I am a fly fishing angler, guide and lodge owner who experiences climate change every day through my work on the water. My businesses are located in Maine and the Bahamas, where both locations are rapidly evolving as a result of climate change. The impacts of rising sea levels, warming water and the shifting stocks of fish are more evident each year.
We need to safeguard our diverse fishing habitats, estuaries and fisheries, to make sure our great-grandchildren and their children can fish in the future.
Climate change impacts are having a profound impact on the shoreline, on fish habitat and on the fish we catch and release and/or eat.
The Magnuson-Stevens Fishery Conservation and Management Act is the nation’s premier marine fishing law. After a yearlong listening tour, a bill to make improvements to the Magnuson-Stevens Act has been introduced by Reps. Jared Huffman, D-Calif., and Ed Case, D-Hawaii. The Sustaining America’s Fisheries for the Future Act has the climate-ready provisions we need to protect our fisheries.
As an active angler, I would like to speak out in favor of this legislation, as it offers a bold and comprehensive update to the Magnuson-Stevens Act, recommits to sustainable management and readies our fisheries for the impacts of climate change.
The proposals in the Sustaining America’s Fisheries for the Future Act would enhance our ocean’s long-term ability to provide food and support businesses, recreation, culture and thriving coastal communities. Key bill provisions include:
• Preparing fisheries for climate change. The bill incorporates climate considerations throughout the management process, ramps up production of climate-relevant science and data and creates mechanisms to produce climate-ready management decisions addressing shifting stock challenges.
Gulf of Maine waters are warming of the world’s oceans. Michael Carlowicz of NASA’s Earth Observatory has written about it in an article headlined “Watery heatwave cooks the Gulf of Maine,” available at nasa.gov.
The reality of these warming waters means shifting fish stocks. For example, seeing Atlantic bonito in our waters is not an uncommon sight now, and black sea bass continue to march north into the Gulf of Maine. Striped bass are staying longer in the season as a result of the warming Northern waters, not to mention, lobster have been moving north for decades.
• Rebuilding fish stocks. Plans to bring fish populations back to healthy levels are more important than ever before in light of climate change impacts. We need to both address climate impacts in the Magnuson-Stevens Act and bolster stock rebuilding in the law. We need to ensure efforts to bring fisheries back to sustainable levels are effective and stay on track, as well as build more accountability into the system for when such efforts fail while keeping stocks from becoming overfished in the first place. In our region, cod is an example of a stock that has struggled to rebuild under the current plan.

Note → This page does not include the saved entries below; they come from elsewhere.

Definition astate1 : @State (AuthWorld unit) :=
  {| db := Samples.db1;
     world := {| users := {[ "1" := alice ]}; outbox := []; ext := tt |};
     trace := [] |}.

Definition auth_request (who role_ : string) : AuthRequest :=
  {| auth_req_user := {| user_id := who; role := role_ |};
     body_email := None; body_password := None; body_firstname := None;
     body_lastname := None; body_role := None; body_token := None;
     body_currentPassword := None; body_newPassword := None |}.

Definition login_request (email password : string) : AuthRequest :=
  {| auth_req_user := {| user_id := ""; role := "" |};
     body_email := Some email; body_password := Some password; body_firstname := None;
     body_lastname := None; body_role := None; body_token := None;
     body_currentPassword := None; body_newPassword := None |}.

Definition register_request (email password firstname lastname : string) : AuthRequest :=
  {| auth_req_user := {| user_id := ""; role := "" |};
     body_email := Some email; body_password := Some password;
     body_firstname := Some firstname; body_lastname := Some lastname;
     body_role := None; body_token := None;
     body_currentPassword := None; body_newPassword := None |}.

Definition token_request (token : string) : AuthRequest :=
  {| auth_req_user := {| user_id := ""; role := "" |};
     body_email := None; body_password := None; body_firstname := None;
     body_lastname := None; body_role := None; body_token := Some token;
     body_currentPassword := None; body_newPassword := None |}.

Definition password_request (who password : string) : AuthRequest :=
  {| auth_req_user := {| user_id := who; role := "VOLUNTEER" |};
     body_email := None; body_password := Some password; body_firstname := None;
     body_lastname := None; body_role := None; body_token := None;
     body_currentPassword := Some password; body_newPassword := Some "renewed" |}.

End MoreSamples.

(** * Unfolding the handlers

    Each tactic exposes the body of one handler: the monad's operations and
    the database calls are unfolded, so that what is left is the handler's
    own case analysis. *)

Module HandlerTactics.

Import ProjectController ProjectWorkflow.

Ltac run_withdraw :=
  unfold withdrawApplication, handler, bind, application_findUnique, throw,
    application_delete, project_update, sendNotification, ret;
  cbv zeta.

Ltac run_apply :=
  unfold applyForProject, handler, bind, project_findUnique,
    application_findByVolunteerProject, application_create, project_update,
    sendNotice, throw, ret;
  cbv zeta.

Ltac run_respond :=
  unfold respondToApplication, handler, bind, application_findUnique,
    application_update_status, sendNotice, throw, ret;
  cbv zeta.

Ltac run_delete :=
  unfold deleteProject, handler, bind, project_findUnique,
    application_findMany_of_project, project_delete, throw, ret;
  cbv zeta.

Import AuthController.

Ltac run_register :=
  unfold register, handler, bind, user_findUnique_by_email, bcryptHash,
    generateVerificationToken, user_create, sendVerificationEmail, sendEmail,
    generateToken, throw, ret, set_users, set_ext;
  cbv zeta.

End HandlerTactics.

(** * Properties *)

(** ** Arithmetic of the JavaScript primitives *)

Lemma gt_true_iff (x y : Q) : Js.gt x y = true <-> (y < x)%Q.
Proof.
  unfold Js.gt. rewrite negb_true_iff.
  split.
  - intros H. apply Qnot_le_lt. intros Hle.
    apply Qle_bool_iff in Hle. congruence.
  - intros H. destruct (Qle_bool x y) eqn:E; [|reflexivity].
    apply Qle_bool_iff in E. exfalso. eapply Qlt_not_le; eauto.
Qed.
(** Lines 1-35: the [DOMContentLoaded] callback. *)
Definition onDOMContentLoaded : JSM unit :=
  toggleButtons ← querySelectorAll (has_class "toggle-password");
  forEach toggleButtons (λ button, addEventListener button TogglePasswordClick);;
  tooltipTriggerList ← querySelectorAll (has_attribute "data-bs-toggle" "tooltip");
  tooltipList ← map_array tooltipTriggerList new_bootstrap_Tooltip;
  deleteButtons ← querySelectorAll (has_class "btn-danger");
  forEach deleteButtons (λ btn, addEventListener btn ConfirmDeleteClick).

(** Lines 44-47: [showToast(message, type = 'info')].  The default applies
    when the argument is [undefined], which is also what an omitted argument
    is. *)
Definition showToast (message : string) (type : Value) : JSM unit :=
  let type := match type with VUndefined => VString "info" | v => v end in
  console_log ("[" +:+ ToString type +:+ "] " +:+ message).

(** *** Dispatch of a click

    The listeners registered on the target run in registration order on one
    event object.  An exception thrown by a listener is reported by the
    browser and does not stop the dispatch. *)
Definition run_listener (l : Listener) (target : NodeId) (e : Event)
    (w : World) : World * Event :=
  match l with
  | TogglePasswordClick =>
      (fst (togglePassword_click target w), e)
  | ConfirmDeleteClick =>
      match confirmDelete_click target e w with
      | (w', Normal e') => (w', e')
      | (w', Throw _) => (w', e)
      end
  end.

Fixpoint run_listeners (ls : list (NodeId * Listener)) (target : NodeId)
    (e : Event) (w : World) : World * Event :=
  match ls with
  | [] => (w, e)
  | (t, l) :: ls' =>
      if Nat.eqb t target then
        let '(w', e') := run_listener l target e w in
        run_listeners ls' target e' w'
      else run_listeners ls' target e w
  end.

Definition click (target : NodeId) (w : World) : World * Event :=
  run_listeners (listeners w) target (mkEvent true false) w.

(** A sequence of clicks, one target after the other. *)
Fixpoint clicks (targets : list NodeId) (w : World) : World :=
  match targets with
  | [] => w
  | t :: ts => clicks ts (fst (click t w))
  end.

End Script.

(** ** Dates: the part of ECMA-262 (clause 21.4) and ECMA-402 behind
    [new Date(dateString).toLocaleDateString(undefined, options)]

    A time value is an integral number of milliseconds since the epoch, or
    NaN; [option Z] with [None] for NaN.  All of the arithmetic below is on
    integers well inside the range in which a Number is exact. *)

Module ECMA.

Local Open Scope Z_scope.

Definition msPerDay : Z := 86400000.

(** Day(t) = floor(t / msPerDay). *)
Definition Day (t : Z) : Z := t / msPerDay.

Definition DaysInYear (y : Z) : Z :=
  if negb (y mod 4 =? 0) then 365
  else if negb (y mod 100 =? 0) then 366
  else if negb (y mod 400 =? 0) then 365
  else 366.

Definition DayFromYear (y : Z) : Z :=
  365 * (y - 1970) + (y - 1969) / 4 - (y - 1901) / 100 + (y - 1601) / 400.

Definition TimeFromYear (y : Z) : Z := msPerDay * DayFromYear y.

(** The largest [y] with [DayFromYear y <= d], searched upwards from a year
    that is not after it. *)
Fixpoint year_search (fuel : nat) (d y : Z) : Z :=
  match fuel with
  | O => y
  | S fuel' => if DayFromYear (y + 1) <=? d then year_search fuel' d (y + 1) else y
  end.

Definition year_of_day (d : Z) : Z :=
  year_search (Z.to_nat (Z.abs d / 100000 + 2)) d
              (1970 + (if 0 <=? d then d / 366 else d / 365)).

(** YearFromTime(t): the largest [y] such that [TimeFromYear y <= t]. *)
Definition YearFromTime (t : Z) : Z := year_of_day (Day t).

Definition InLeapYear (t : Z) : Z :=
  if DaysInYear (YearFromTime t) =? 366 then 1 else 0.

Definition DayWithinYear (t : Z) : Z := Day t - DayFromYear (YearFromTime t).

(** MonthFromTime(t): 0 for January to 11 for December. *)
Definition MonthFromTime (t : Z) : Z :=
  let d := DayWithinYear t in
  let leap := InLeapYear t in
  if d <? 31 then 0
  else if d <? 59 + leap then 1
  else if d <? 90 + leap then 2
  else if d <? 120 + leap then 3
  else if d <? 151 + leap then 4
  else if d <? 181 + leap then 5
  else if d <? 212 + leap then 6
  else if d <? 243 + leap then 7
  else if d <? 273 + leap then 8
  else if d <? 304 + leap then 9
  else if d <? 334 + leap then 10
  else 11.

(** DateFromTime(t): the day of the month, from 1. *)
Definition DateFromTime (t : Z) : Z :=
  let d := DayWithinYear t in
  let leap := InLeapYear t in
  match MonthFromTime t with
  | 0 => d + 1
  | 1 => d - 30
  | 2 => d - 58 - leap
  | 3 => d - 89 - leap
  | 4 => d - 119 - leap
  | 5 => d - 150 - leap
  | 6 => d - 180 - leap
  | 7 => d - 211 - leap
  | 8 => d - 242 - leap
  | 9 => d - 272 - leap
  | 10 => d - 303 - leap
  | _ => d - 333 - leap
  end.

(** The number of days before the first of month [m] (0 to 11) in a year
    with [leap] extra days. *)
Definition days_before_month (m leap : Z) : Z :=
  match m with
  | 0 => 0
  | 1 => 31
  | 2 => 59 + leap
  | 3 => 90 + leap
  | 4 => 120 + leap
  | 5 => 151 + leap
  | 6 => 181 + leap
  | 7 => 212 + leap
  | 8 => 243 + leap
  | 9 => 273 + leap
  | 10 => 304 + leap
  | _ => 334 + leap
  end.

Definition days_in_month (y m : Z) : Z :=
  match m with
  | 1 => if DaysInYear y =? 366 then 29 else 28
  | 3 | 5 | 8 | 10 => 30
  | _ => 31
  end.

(** MakeDay(year, month, date) for a month from 0 to 11: the day number of
    the first of that month, plus [date - 1]. *)
Definition MakeDay (year month date : Z) : Z :=
  DayFromYear year
  + days_before_month month (if DaysInYear year =? 366 then 1 else 0)
  + date - 1.

(** MakeDate(day, time). *)
Definition MakeDate (day time : Z) : Z := day * msPerDay + time.

(** TimeClip: NaN beyond 8.64e15 milliseconds from the epoch. *)
Definition TimeClip (tv : option Z) : option Z :=
  match tv with
  | Some t => if Z.abs t <=? 8640000000000000 then Some t else None
  | None => None
  end.

(** *** Date.parse

    The date-only forms of the Date Time String Format, [YYYY], [YYYY-MM]
    and [YYYY-MM-DD], are recognised here, and are interpreted as UTC.  Every
    other string, and a date-only form whose month or day is out of range,
    goes to the implementation's parser. *)

Definition digit (c : ascii) : option Z :=
  let n := Z.of_nat (nat_of_ascii c) in
  if (48 <=? n) && (n <=? 57) then Some (n - 48) else None.

Definition number2 (a b : ascii) : option Z :=
  x ← digit a; y ← digit b; Some (10 * x + y).

Definition number4 (a b c d : ascii) : option Z :=
  x ← number2 a b; y ← number2 c d; Some (100 * x + y).

Definition is_hyphen (c : ascii) : bool := Ascii.eqb c "-"%char.

(** The (year, month from 1, day from 1) a date-only form denotes. *)
Definition parse_date_only (s : string) : option (Z * Z * Z) :=
  match list_ascii_of_string s with
  | [y1; y2; y3; y4] =>
      y ← number4 y1 y2 y3 y4; Some (y, 1, 1)
  | [y1; y2; y3; y4; h1; m1; m2] =>
      y ← number4 y1 y2 y3 y4; m ← number2 m1 m2;
      if is_hyphen h1 then Some (y, m, 1) else None
  | [y1; y2; y3; y4; h1; m1; m2; h2; d1; d2] =>
      y ← number4 y1 y2 y3 y4; m ← number2 m1 m2; d ← number2 d1 d2;
      if is_hyphen h1 && is_hyphen h2 then Some (y, m, d) else None
  | _ => None
  end.

Definition legal_date (ymd : Z * Z * Z) : bool :=
  let '(y, m, d) := ymd in
  (1 <=? m) && (m <=? 12) && (1 <=? d) && (d <=? days_in_month y (m - 1)).

Definition Date_parse (host : Host) (s : string) : option Z :=
  match parse_date_only s with
  | Some (y, m, d) =>
      if legal_date (y, m, d)
      then Some (MakeDate (MakeDay y (m - 1) d) 0)
      else implementation_parse host s
  | None => implementation_parse host s
  end.

(** [new Date(dateString)] for a string argument: the time value of the
    new object. *)
Definition new_Date (host : Host) (dateString : string) : option Z :=
  TimeClip (Date_parse host dateString).

(** LocalTime(t) = t + LocalTZA(t, true). *)
Definition LocalTime (host : Host) (t : Z) : Z := t + LocalTZA host t.

(** *** Date.prototype.toLocaleDateString (ECMA-402)

    The Gregorian calendar with Latin digits.  The year field is the year
    of the era. *)

Record DateTimeFormatOptions : Type := mkOptions {
  year : Value;
  month : Value;
  day : Value
}.

(** GetOption for a string-valued option: [undefined] stays unset, a
    value outside the allowed ones is a RangeError. *)
Definition GetOption (v : Value) (allowed : list string)
    : Completion (option string) :=
  match v with
  | VUndefined => Normal None
  | _ =>
      if existsb (String.eqb (ToString v)) allowed
      then Normal (Some (ToString v))
      else Throw (RangeError ("Value " +:+ ToString v +:+ " out of range"))
  end.

Definition decimal (n : Z) : string :=
  NilZero.string_of_uint (N.to_uint (Z.to_N n)).

Definition year_of_era (y : Z) : Z := if y <=? 0 then 1 - y else y.
(** * Land-productivity pipeline: quality masking, vegetation index,
      temporal aggregation

    A shallow embedding of the numeric cells of the land-productivity
    notebooks (HLS and Landsat variants):

    - [apply_quality_mask] / [mask_landsat_clouds]: bit-flag masks;
    - [scale_offset], [calculate_evi], [calculate_evi2]: scaling and the
      three-band and two-band vegetation indices;
    - the reductions applied after [resample]: maximum, median and mean
      that skip "no value" entries, and the anchored-quarter selection;
    - the cells that run these on whole datasets, the array that the
      plotting helper hands to the drawing, and the loops that query and
      load the trend years.

    Array code is element-wise, so every function is given on one array
    element and lifted to rasters with [map] and [zip_with].  The element
    type is abstract ([dtype]); it is instantiated with the IEEE-754
    formats binary32 and binary64 (Rocq's [SpecFloat], bit-exact). *)

From Stdlib Require Import ZArith QArith Lia Lqa List Bool.
From Stdlib Require Import Floats.SpecFloat Qpower.
From stdpp Require Import gmap strings list fin_maps.

Open Scope Z_scope.
Lemma witness_rsvp_touches_only_rsvp_lists :
  let ev := mkEventDoc "e" "h" "party" "" "" 18 50 ["music"] [] [] [] [] in
  let other := mkEventDoc "f" "g" "talk" "" "" 0 10 [] [] [] ["p"] [] in
  let c : DocCollection := {["e" := ev; "f" := other]} in
  let c' := db (run (rsvp "e" (IndicateInterest "p")) c) in
  (∃ ev', c' !! "e" = Some ev'
          ∧ ev' = merge (EventConcept.rsvp_fields (interested ev') (attending ev')) ev)
  ∧ c' !! "f" = Some other.
Proof.
  intros ev other c c'.
  assert (Hev : c !! "e" = Some ev) by (vm_compute; reflexivity).
  destruct (rsvp_touches_only_rsvp_lists c "e" ev (IndicateInterest "p") Hev)
    as [Htarget Hothers].
  split; [exact Htarget|].
  subst c'. rewrite (Hothers "f"); [vm_compute; reflexivity | discriminate].
Defined.

(** X9: on a stored event [indicateInterest] always appends the person to
    [interested], also when the person is there already, and leaves
    [attending] exactly as it was, also when the person is attending: the
    search that guards the removal never finds the caller's object. *)
Theorem indicateInterest_appends_only (c : DocCollection) _id ev person :
  c !! _id = Some ev →
  let r := run (EventConcept.indicateInterest person _id) c in
  settled r = Fulfilled (mkMsg "Successfully indicated interest in event.")
  ∧ ∃ ev', db r !! _id = Some ev'
           ∧ interested ev' = interested ev ++ [person]
           ∧ attending ev' = attending ev.
Proof.
  intros Hev r. destruct (run_indicateInterest c _id ev Hev person) as [Hs Hdb].
  fold r in Hs, Hdb. split; [done|].
  rewrite Hdb, (lookup_updateOne _ _ _ _ Hev). eexists; split; done.
Qed.

Lemma witness_indicateInterest_appends_only :
  let ev := mkEventDoc "e" "h" "party" "" "" 18 50 [] [] [] ["p"] ["q"; "p"; "p"] in
  let r := run (EventConcept.indicateInterest "p" "e") {["e" := ev]} in
  settled r = Fulfilled (mkMsg "Successfully indicated interest in event.")
  ∧ ∃ ev', db r !! "e" = Some ev'
           ∧ interested ev' = ["p"] ++ ["p"] ∧ attending ev' = ["q"; "p"; "p"].
Proof.
  intros ev.
  apply (indicateInterest_appends_only {["e" := ev]} "e" ev "p").
  vm_compute. reflexivity.
Defined.

(** X10: on a stored event [removeInterest] is fulfilled whoever the person
    is, removes the last entry of [interested] (not the person's entry, also
    when the person is in the list), leaves [attending] as it was, and always
    leaves the NotFound of [isInterested] unhandled. *)
Theorem removeInterest_drops_last (c : DocCollection) _id ev person :
  c !! _id = Some ev →
  let r := run (EventConcept.removeInterest person _id) c in
  settled r = Fulfilled (mkMsg "Successfully removed interest in event.")
  ∧ NotFoundError "Person not interested in event." ∈ unhandled r
  ∧ ∃ ev', db r !! _id = Some ev'
           ∧ interested ev' = removelast (interested ev)
           ∧ attending ev' = attending ev.
Proof.
  intros Hev r. destruct (run_removeInterest c _id ev Hev person) as [Hs Hdb].
  fold r in Hs, Hdb. split; [done|]. split.
  - subst r. rewrite (unhandled_removeInterest c _id ev Hev).
    apply elem_of_app. right. apply list_elem_of_In. simpl. auto.
  - rewrite Hdb, (lookup_updateOne _ _ _ _ Hev). eexists; split; done.
Qed.

Lemma witness_removeInterest_drops_last :
  let ev := mkEventDoc "e" "h" "party" "" "" 18 50 [] [] [] ["p"; "q"] ["p"] in
  let r := run (EventConcept.removeInterest "p" "e") {["e" := ev]} in
  settled r = Fulfilled (mkMsg "Successfully removed interest in event.")
  ∧ NotFoundError "Person not interested in event." ∈ unhandled r
  ∧ ∃ ev', db r !! "e" = Some ev'
           ∧ interested ev' = removelast ["p"; "q"]
           ∧ attending ev' = ["p"].
Proof.
  intros ev.
  apply (removeInterest_drops_last {["e" := ev]} "e" ev "p").
  vm_compute. reflexivity.
Defined.
(** X11. The join does not depend on the order of the replies.  For a
    pending record that expects long-term memories, awaits no embedding and
    has received neither leg, the context reply followed by the memory
    reply and the memory reply followed by the context reply end in the
    same actor, with the record gone, and send the same single message: a
    generation request with the turn of the record, the context of the one
    reply and the memories of the other (none when the memory reply reports
    a failure).  The first reply alone sends nothing.  This needs the
    memory request not to have timed out when the context reply comes
    first. *)
Theorem join_is_order_independent (rid : string) (p : PendingRequest)
    (context : ContextPayload) (memory : LtmPayload) (now1 now2 : Time)
    (σ : Actor) :
  get rid (_pending_requests σ) = Some p →
  rid ≠ EmptyString →
  actor_system σ = true →
  cp_request_id context = Some rid →
  ltm_request_id memory = Some rid →
  awaiting_embedding p = false →
  flag (expecting_ltm p) = true →
  flag (stm_received p) = false →
  flag (ltm_received p) = false →
  ltm_timed_out cfg p now1 = false →
  let payload :=
    generate_payload
      (after_ltm (ltm_success memory) (ltm_results memory)
         (after_context (cp_messages context) p)) in
  ∃ t1 t2,
    run env cfg [(Deliver (CONTEXT_RESPONSE context), now1);
                 (Deliver (LTM_RESPONSE memory), now2)] σ
      = (without_request rid σ, t1) ∧
    run env cfg [(Deliver (LTM_RESPONSE memory), now1);
                 (Deliver (CONTEXT_RESPONSE context), now2)] σ
      = (without_request rid σ, t2) ∧
    sent t1 = [("generation"%string, GENERATE_RESPONSE payload)] ∧
    sent t2 = [("generation"%string, GENERATE_RESPONSE payload)] ∧
    gp_text payload = pr_text p ∧
    gp_historical_context payload = Some (default [] (cp_messages context)) ∧
    gp_ltm_memories payload =
      Some (Some (if flag (ltm_success memory)
                  then default [] (ltm_results memory) else [])).
Proof.
  intros Hget Hne Hsys Hcid Hmid Hemb Hexp Hstm Hltm Htime payload.
  set (qc := after_context (cp_messages context) p).
  set (qm := after_ltm (ltm_success memory) (ltm_results memory) p).
  assert (ready cfg qc now1 = false) as Hqc.
  { unfold ready, ltm_timed_out in *. subst qc. simpl.
    rewrite Hltm, Hexp. simpl. exact Htime. }
  assert (ready cfg qm now1 = false) as Hqm.
  { unfold ready. subst qm. simpl. by rewrite Hstm. }
  destruct (context_then_check rid p context now1 σ)
    as (tc1 & Hc1 & Hsc1); try done.
  destruct (memory_then_check rid p memory now1 σ)
    as (tm1 & Hm1 & Hsm1); try done.
  fold qc in Hc1, Hsc1. fold qm in Hm1, Hsm1.
  rewrite Hqc in Hc1, Hsc1. rewrite Hqm in Hm1, Hsm1.
  destruct (memory_then_check rid qc memory now2 (with_request rid qc σ))
    as (tm2 & Hm2 & Hsm2); try done; [apply with_request_get|].
  destruct (context_then_check rid qm context now2 (with_request rid qm σ))
    as (tc2 & Hc2 & Hsc2); try done; [apply with_request_get|].
  assert (ready cfg (after_ltm (ltm_success memory) (ltm_results memory) qc)
            now2 = true) as Hr1 by done.
  assert (ready cfg (after_context (cp_messages context) qm) now2 = true)
    as Hr2.
  { unfold ready. simpl. done. }
  rewrite Hr1, without_with_request in Hm2. rewrite Hr1 in Hsm2.
  rewrite Hr2, without_with_request in Hc2. rewrite Hr2 in Hsc2.
  exists (tc1 ++ tm2 ++ []), (tm1 ++ tc2 ++ []).
  cbn [run step]. rewrite Hc1, Hm2, Hm1, Hc2.
  split; [done|]. split; [done|].
  rewrite !sent_app, Hsc1, Hsm2, Hsm1, Hsc2. simpl.
  split; [done|]. split; [done|]. done.
Qed.
(** * Earnings-call transcript scraper: model and verification

    Shallow embedding of [dcf_transcripts.py] (fragment fetcher, assembler,
    normalizer, speaker segmenter) and [sandp_transcripts.py] (batch retry
    controller).

    Conventions of the embedding.
    - A Python [str] is a [list ascii]; the eight bits of an [ascii] are read
      as a code point U+0000..U+00FF, and the character tables below
      ([isspace], [is_linebreak], [lower], [is_word_char]) are Python's,
      restricted to that range.
    - Python [int]s are [Z].  Configuration floats ([sleep_s], [jitter_s]) are
      [Q]: every finite float is a rational, and the arithmetic of the pacing
      delay is read as exact.  The backoff delay is computed in binary64,
      with the primitive floats of the standard library (see [duration] and
      [backoff_seconds]).
    - Effects (network, clock, console, file system) are explicit state
      passing over a [World]; exceptions are a result constructor. *)

From Stdlib Require Import Ascii String.
From Stdlib Require Import List ZArith NArith QArith Lia Bool Arith.
From Stdlib Require Import DecimalString.
From Stdlib Require Import Floats.
Import ListNotations.

Set Implicit Arguments.
Local Close Scope Q_scope.
Local Open Scope nat_scope.

(* ================================================================= *)
(** * Part I. Definitions *)
(* ================================================================= *)

(** ** Strings *)

Definition str := list ascii.
(** Modelled from the spec: [gnpy.core.elements] is not in the source tree.
    The variants of a network element (section 3, "Network graph"), each
    with the attributes [io.py] reads or writes.  [type_variety] is [None]
    when the object has no such attribute ([hasattr] is false); [Unhandled]
    stands for a graph node of any other class. *)
Inductive element : Type :=
| Transceiver (uid : string) (type_variety : option string) (metadata : option Location)
| Edfa (uid : string) (type_variety : option string) (params : pyobj)
       (metadata : option Location) (operational : EdfaOperational)
| Roadm (uid : string) (type_variety : option string) (params : RoadmParams)
        (metadata : option Location)
| Fused (uid : string) (loss : option Q)
| Fiber (uid : string) (type_variety : option string) (params : FiberParams)
        (metadata : option Location)
| Unhandled (uid : string).

Definition uid (n : element) : string :=
  match n with
  | Transceiver u _ _ | Edfa u _ _ _ _ | Roadm u _ _ _ | Fused u _
  | Fiber u _ _ _ | Unhandled u => u
  end.

Definition type_variety (n : element) : option string :=
  match n with
  | Transceiver _ t _ | Edfa _ t _ _ _ | Roadm _ t _ _ | Fiber _ t _ _ => t
  | Fused _ _ | Unhandled _ => None
  end.

Definition metadata (n : element) : option Location :=
  match n with
  | Transceiver _ _ m | Edfa _ _ _ m _ | Roadm _ _ _ m | Fiber _ _ _ m => m
  | Fused _ _ | Unhandled _ => None
  end.

Inductive variant : Type :=
| IsTransceiver | IsEdfa | IsRoadm | IsFused | IsFiber | IsUnhandled.

Definition variant_of (n : element) : variant :=
  match n with
  | Transceiver _ _ _ => IsTransceiver
  | Edfa _ _ _ _ _ => IsEdfa
  | Roadm _ _ _ _ => IsRoadm
  | Fused _ _ => IsFused
  | Fiber _ _ _ _ => IsFiber
  | Unhandled _ => IsUnhandled
  end.

(** [isinstance(n, elements.Fiber)] *)
Definition is_Fiber (n : element) : bool :=
  match n with Fiber _ _ _ _ => true | _ => false end.

(** [networkx.DiGraph] over element objects.  An object is known by its
    position in [g_nodes], the order of [network.nodes()]; [g_edges] keeps
    the edges in the order they were first added, so that the successors
    (predecessors) of a node are the targets (sources) of its edges in that
    order. *)
Record DiGraph := {
  g_nodes : list element;
  g_edges : list (nat * nat * Q) }.

Definition empty_graph : DiGraph := {| g_nodes := []; g_edges := [] |}.

(** [network.add_node(el)] for a fresh object; returns its reference. *)
Definition add_node (g : DiGraph) (el : element) : DiGraph * nat :=
  ({| g_nodes := g_nodes g ++ [el]; g_edges := g_edges g |}, length (g_nodes g)).

Fixpoint set_edge (es : list (nat * nat * Q)) (u v : nat) (w : Q) : list (nat * nat * Q) :=
  match es with
  | [] => [(u, v, w)]
  | (u', v', w') :: rest =>
      if Nat.eqb u u' && Nat.eqb v v' then (u', v', w) :: rest
      else (u', v', w') :: set_edge rest u v w
  end.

• Protecting forage fish. The bill requires the consideration of predator needs in existing fishery management plans, such as the relationship of Atlantic menhaden as a forage fish for whales, tuna, bluefish, striped bass, osprey and other species. Other examples in our area include how an abundance of forage fish such as peanut bunker (immature Atlantic menhaden), squid, bay anchovies and sand eels create an outstanding striped bass and bluefish bite in our bays, estuaries and ocean.
• Enhanced data collection. The legislation requires the National Oceanic and Atmospheric Administration to establish guidelines to improve recreational catch data and to integrate data from multiple sources and promotes research on innovation, like electronic recording of recreational catch and effort data, as well as the updating of data management systems to improve collection, intake and storage of and access to data from federal and nonfederal sources.
I urge anglers and members of Congress in Maine to support the Sustaining America’s Fisheries for the Future Act. It addresses angler needs today and, more importantly, in the future, as fisheries need to change in response to climate impacts.